Goodbye to Middle-Earth
The Hobbit comes to lackluster end with Battle of the Five Armies
Director Peter Jackson captured the imagination of millions of people with The Lord of the Rings trilogy by making films that were equal parts brain, brawn and emotion. When he finally decided to make J.R.R. Tolkien’s other Middle-Earth book, The Hobbit, there was little reason to think that he couldn’t bring the same level of excellence to that story as well.
The first mistake Jackson made, though, was to split the book, which clocks in at around 300 pages, into three films. The Lord of the Rings was already a trilogy, but trying to squeeze three nearly three-hour films out of such a slim novel seemed wishful at best, foolhardy at worst.
Now that the final film, The Battle of the Five Armies, is upon us, the answer is clear: Jackson overestimated the long-lasting appeal of the story. The Hobbit could’ve stood being split into two films, but making it into three robbed it of any chance it had to rival the original LOTR trilogy.
Now that the final film is upon us, it’s clear that director Peter Jackson overestimated the long-lasting appeal of the story.
For what it’s worth, Five Armies picks up right where The Desolation of Smaug left off, with the dragon Smaug (voiced by Benedict Cumberbatch) out for revenge on the village of Laketown.

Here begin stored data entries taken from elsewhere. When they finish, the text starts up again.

(** C6 (as amended). When the text is both [d] lines below and [d] lines
    above [old_lineno], for [1 <= d <= 99], and at no nearer line, the
    resolver returns the one of the two that the set [{idx - d, idx + d}]
    yields first. In CPython that is the lower line when the last three bits
    of [idx - d] are below those of [idx + d], and the higher line when they
    are above. *)
Theorem find_source_text_lineno_tie :
  forall (fs : FileSystem) (path : string) (lines : list string)
         (old_source_line : string) (old_lineno d : Z),
    source_lines fs path = Ok lines ->
    1 <= d <= 99 ->
    old_lineno + d < 2 ^ 61 ->
    line_matches lines old_source_line (old_lineno - d) ->
    line_matches lines old_source_line (old_lineno + d) ->
    none_closer lines old_source_line old_lineno d ->
    let idx := old_lineno - 1 in
    let found := find_source_text_lineno fs path old_source_line old_lineno in
    found = Ok (hd 0 (Py.set2 (idx - d) (idx + d)) + 1)
    /\ (found = Ok (old_lineno - d) \/ found = Ok (old_lineno + d))
    /\ ((idx - d) mod 8 < (idx + d) mod 8 -> found = Ok (old_lineno - d))
    /\ ((idx - d) mod 8 > (idx + d) mod 8 -> found = Ok (old_lineno + d)).
Proof.
  intros fs p lines txt old d Hsrc Hd Hbound Hlow Hup Hnone idx found.
  assert (Hfound : found = Ok (hd 0 (Py.set2 (idx - d) (idx + d)) + 1)).
  { subst found idx. unfold find_source_text_lineno. rewrite Hsrc. simpl.
    apply (find_in_lines_at lines txt old (Z.to_nat d)); [lia | |].
    - rewrite Z2Nat.id by lia. exact Hnone.
    - rewrite Z2Nat.id by lia. apply first_matching_both.
      + apply is_matching_line_spec.
        replace (old - 1 - d + 1) with (old - d) by lia. exact Hlow.
      + apply is_matching_line_spec.
        replace (old - 1 + d + 1) with (old + d) by lia. exact Hup. }
  assert (Hlo : 0 <= idx - d) by (destruct Hlow; subst idx; lia).
  split; [exact Hfound|]. rewrite Hfound. split; [|split].
  - destruct (set2_cases (idx - d) (idx + d)) as [[_ ->] | [_ [-> | ->]]];
      simpl; [left | left | right]; f_equal; subst idx; lia.
  - intros Hlt. rewrite set2_slots by (subst idx; lia).
    replace ((idx - d) mod 8 <? (idx + d) mod 8) with true by lia.
    simpl. f_equal. subst idx; lia.
  - intros Hgt. rewrite set2_slots by (subst idx; lia).
    replace ((idx - d) mod 8 <? (idx + d) mod 8) with false by lia.
    simpl. f_equal. subst idx; lia.
Qed.

(** The text is at lines 8 and 18, five lines below and above line 13, and
    at no nearer line: the resolver returns the higher line, 18. *)
Lemma find_source_text_lineno_tie_counterexample :
  let lines := example_lines 20 [8; 18] in
  let fs := one_file "a.py" (example_text 20 [8; 18]) in
  source_lines fs "a.py" = Ok lines
  /\ line_matches lines "x = 1" (13 - 5)
  /\ line_matches lines "x = 1" (13 + 5)
  /\ none_closer lines "x = 1" 13 5
  /\ find_source_text_lineno fs "a.py" "x = 1" 13 = Ok (13 + 5)
  /\ find_source_text_lineno fs "a.py" "x = 1" 13 <> Ok (13 - 5).
Proof.
  cbv zeta. split; [vm_compute; reflexivity|].
  split; [split; [lia | eexists; split; vm_compute; reflexivity]|].
  split; [split; [lia | eexists; split; vm_compute; reflexivity]|].
  split; [apply (none_closer_b_spec _ _ 13 5); vm_compute; reflexivity|].
  split; [vm_compute; reflexivity | vm_compute; discriminate].
Qed.

Lemma find_source_text_lineno_tie_witness :
  find_source_text_lineno (one_file "a.py" (example_text 20 [2; 8])) "a.py"
    "x = 1" 5 = Ok (5 - 3).
Proof.
  refine (proj1 (proj2 (proj2 (find_source_text_lineno_tie
            (one_file "a.py" (example_text 20 [2; 8])) "a.py"
            (example_lines 20 [2; 8]) "x = 1" 5 3 eq_refl _ _ _ _ _))) _).
  - lia.
  - lia.
  - split; [lia | eexists; split; vm_compute; reflexivity].
  - split; [lia | eexists; split; vm_compute; reflexivity].
  - apply (none_closer_b_spec _ _ 5 3); vm_compute; reflexivity.
  - vm_compute. reflexivity.
Defined.

(** ** The fuzzy matcher *)

Lemma get_In {V} (catalog : @Dict.t Key V) (k : Key) (v : V) :
  NoDup (Dict.keys catalog) -> In (k, v) catalog ->
  Dict.get Key_eqb k catalog = Some v.
Proof.
  induction catalog as [|[k' v'] c IH]; simpl; [tauto|].
  intros Hnd [Heq | Hin].
  - injection Heq as -> ->. rewrite Key_eqb_refl. reflexivity.
  - inversion Hnd as [|? ? Hnotin Hnd']; subst.
    destruct (Key_eqb k' k) eqn:E.
    + apply Key_eqb_eq in E. subst k'. exfalso. apply Hnotin.
      apply in_map_iff. exists (k, v). auto.
    + apply IH; assumption.
Qed.

Lemma Qgtb_pct (d m : Z) :
  0 < m ->
  Qgtb (Qmake (100 * d) (Z.to_pos m))
       (inject_Z FUZZY_MATCH_MAX_EDIT_DISTANCE_PCT)
  = negb (100 * d <=? FUZZY_MATCH_MAX_EDIT_DISTANCE_PCT * m).
Proof.
  intros Hm. unfold Qgtb. f_equal.
  unfold Qle_bool, inject_Z, FUZZY_MATCH_MAX_EDIT_DISTANCE_PCT.
  cbn [Qnum Qden]. rewrite Z2Pos.id by lia.
  apply Bool.eq_iff_eq_true. rewrite !Z.leb_le. lia.
Qed.

Lemma dist_pct_nonempty (d : Z) (a b : string) :
  both_empty a b = false ->
  dist_pct d a b
  = Ok (Qmake (100 * d) (Z.to_pos (Z.max (Py.len a) (Py.len b)))).
Proof. unfold both_empty, dist_pct. intros ->. reflexivity. Qed.

Lemma max_len_pos (a b : string) :
  both_empty a b = false -> 0 < Z.max (Py.len a) (Py.len b).
Proof. unfold both_empty, Py.len. lia. Qed.

Section Matcher.
Variable catalog : Catalog.
Variable search_key : Key.
Hypothesis catalog_nodup : NoDup (Dict.keys catalog).

(** Where no division by zero is reached, the loop collects the entries of
    the candidates that qualify, in the order of the catalog. *)
Lemma find_matches_spec (pairs : list (Key * Entry)) (matches : list Entry) :
  incl pairs catalog ->
  (forall key, In key (map fst pairs) ->
     is_candidate search_key key = true ->
     both_empty (key_msg_text key) (key_msg_text search_key) = false /\
     both_empty (key_source_line key) (key_source_line search_key) = false) ->
  find_matches catalog search_key
    (filter (is_candidate search_key) (map fst pairs)) matches
  = Ok (matches
        ++ map snd (filter (fun kv => qualifies search_key (fst kv)) pairs))%list.
Proof.
  revert matches.
  induction pairs as [|[key e] pairs IH]; intros matches Hincl Hne.
  - simpl. rewrite app_nil_r. reflexivity.
  - assert (IH' : forall m,
               find_matches catalog search_key
                 (filter (is_candidate search_key) (map fst pairs)) m
               = Ok (m ++ map snd
                       (filter (fun kv => qualifies search_key (fst kv))
                          pairs))%list).
    { intros m. apply IH.
      - intros x Hx. apply Hincl. right. exact Hx.
      - intros k Hk. apply Hne. right. exact Hk. }
    simpl map. simpl filter. unfold qualifies at 1. simpl fst.
    destruct (is_candidate search_key key) eqn:Hc; simpl andb;
      [|apply IH'].
    destruct (Hne key (or_introl eq_refl) Hc) as [Hm Hs].
    cbn [find_matches]. unfold within_tolerance.
    set (dm := levenshtein (key_msg_text key) (key_msg_text search_key)).
    set (ds := levenshtein (key_source_line key)
                 (key_source_line search_key)).
    rewrite (Z.gtb_ltb dm), (Z.gtb_ltb ds), !Z.ltb_antisym.
    destruct (dm <=? FUZZY_MATCH_MAX_EDIT_DISTANCE_ABS); cbn [negb andb];
      [|apply IH'].
    destruct (ds <=? FUZZY_MATCH_MAX_EDIT_DISTANCE_ABS); cbn [negb andb];
      [|rewrite andb_false_r; apply IH'].
    rewrite (dist_pct_nonempty _ _ _ Hm), (dist_pct_nonempty _ _ _ Hs).
    cbn [bind].
    rewrite !Qgtb_pct by (apply max_len_pos; assumption).
    destruct (100 * dm <=? _); cbn [negb andb]; [|apply IH'].
    destruct (100 * ds <=? _); cbn [negb andb]; [|apply IH'].
    unfold catalog_getitem.
    rewrite (get_In catalog key e catalog_nodup)
      by (apply Hincl; left; reflexivity).
    cbn [bind map snd]. rewrite IH', <- app_assoc. reflexivity.
Qed.

(** Outside the empty pairs, [find_entry] is the matcher of the
    specification. *)
Lemma find_entry_refines_spec :
  no_empty_pair catalog search_key ->
  find_entry catalog search_key = Ok (find_entry_spec catalog search_key).
Proof.
  intros Hne. unfold find_entry, find_entry_spec, Dict.mem, catalog_getitem.
  destruct (Dict.get Key_eqb search_key catalog) as [e|]; [reflexivity|].
  unfold Dict.keys.
  rewrite (find_matches_spec catalog []); [| apply incl_refl | exact Hne].
  simpl app. simpl bind.
  destruct (filter (fun kv => qualifies search_key (fst kv)) catalog)
    as [|[k e] [|kv2 l]]; reflexivity.
Qed.
End Matcher.

(** C4. Both source lines are empty and the message texts are one edit
    apart: the one candidate qualifies, and [find_entry] raises
    [ZeroDivisionError] on the percentage of the source lines. *)
Theorem find_entry_empty_source_line_raises :
  find_entry_spec empty_line_catalog empty_line_search_key = Some fixme_entry
  /\ find_entry empty_line_catalog empty_line_search_key
     = Raise ZeroDivisionError.
Proof. split; vm_compute; reflexivity. Qed.

(** C3. The search key is not in the catalog, and of the two entries only
    the first shares [msg_id], [path] and [symbol] with it; its message
    text is empty as the key's is, and its source line is one edit away:
    exactly one candidate qualifies, and [find_entry] raises instead of
    returning it. *)
Theorem find_entry_unique_candidate_raises :
  Dict.mem Key_eqb empty_msg_search_key empty_msg_catalog = false
  /\ map snd (filter (fun kv => qualifies empty_msg_search_key (fst kv))
                empty_msg_catalog) = [empty_msg_entry]
  /\ find_entry empty_msg_catalog empty_msg_search_key
     = Raise ZeroDivisionError.
Proof. repeat split; vm_compute; reflexivity. Qed.

(** ** The order of the saved entries *)

Section SortFacts.
Context {A K : Type} (key : A -> K) (leb : K -> K -> bool).
Context (eqb : K -> K -> bool).
Hypothesis eqb_eq : forall a b, eqb a b = true <-> a = b.
Hypothesis leb_refl : forall a, leb a a = true.
Hypothesis leb_total : forall a b, leb a b = false -> leb b a = true.
Hypothesis leb_trans :
  forall a b c, leb a b = true -> leb b c = true -> leb a c = true.

Let le (x y : A) : Prop := leb (key x) (key y) = true.

Lemma insert_sorted_perm (x : A) (l : list A) :
  Permutation (insert_sorted key leb x l) (x :: l).
Proof.
  induction l as [|y l IH]; simpl; [reflexivity|].
  destruct (leb (key x) (key y)); [reflexivity|].
  rewrite IH. apply perm_swap.
Qed.

Lemma stable_sort_perm (l : list A) : Permutation (stable_sort key leb l) l.
Proof.
  induction l as [|x l IH]; simpl; [reflexivity|].
  rewrite insert_sorted_perm. constructor. exact IH.
Qed.

Lemma insert_sorted_sorted (x : A) (l : list A) :
  StronglySorted le l -> StronglySorted le (insert_sorted key leb x l).
Proof.
  induction 1 as [|y l Hs IH Hall]; simpl.
  - constructor; constructor.
  - destruct (leb (key x) (key y)) eqn:E.
    + constructor; [constructor; assumption|].
      constructor; [exact E|].
      eapply Forall_impl; [|exact Hall].
      intros z Hz. exact (leb_trans _ _ _ E Hz).
    + constructor; [exact IH|].
      eapply Permutation_Forall.
      * symmetry. apply insert_sorted_perm.
      * constructor; [apply leb_total; exact E | exact Hall].
Qed.

Lemma stable_sort_sorted (l : list A) :
  StronglySorted le (stable_sort key leb l).
Proof.
  induction l as [|x l IH]; simpl; [constructor|].
  apply insert_sorted_sorted. exact IH.
Qed.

The epic (but, at 144 minutes, shortest) Hobbit film follows that up with an all-out war between five factions — dwarves, men, elves, orcs and goblins — over the treasure that lies beneath the Lonely Mountain Smaug has abandoned.
Despite the action-heavy plot of this film, Jackson and co-writers Fran Walsh, Philippa Boyens and Guillermo del Toro once again have to make much out of relatively insignificant characters or details to justify the film’s length.
One particularly egregious example is the repeated focus on Alfrid (Ryan Gage), the sniveling sidekick to the master of Laketown. His wormy ways only should have comprised a handful of scenes, but instead he’s treated like one of the movie’s grand villains, with the film’s returning to him time and again.
Jackson and his team, after failing to earn it with the previous two films, try to artificially manufacture emotion this time around — first with a questionable attraction between dwarf Kili (Aidan Turner) and elf Tauriel (Evangeline Lilly), then with a family from Laketown in constant peril. The reason there were tears at the end of The Return of the King was because we felt we had been through the same journey as the members of the Fellowship of the Ring. Here, none of that feels true.
As for The Hobbit’s main group, it seems like Bilbo (Martin Freeman) and the dwarves are mostly just standing around, waiting for something to happen. By the time the war finally starts, it’s not so much a release of tension as it is a thankfulness that something meaningful is taking place.
Of course, what the five groups are actually fighting about is unclear. Sure, the elves and men want their piece of the treasure, but the level of enmity never seems to be battle-worthy. It’s not until the orcs and goblins, who seem like they fight just to fight, arrive that swords get unsheathed.
The actual war — the last 45 minutes of the film — is suitably grand, but it lacks the depth of similar sequences in the LOTR trilogy. With the stakes muddled, it’s little more than the rehashing of now-familiar Jackson tropes, such as orcs being beheaded, dwarves humorously offing foes and multiple enemies being dispatched with a seemingly innocuous swipe of a sword.
Although nothing can take away the brilliance that was the LOTR trilogy, the finale of The Hobbit proves that it’s extremely difficult to replicate previous success, especially when the project was handicapped from the beginning.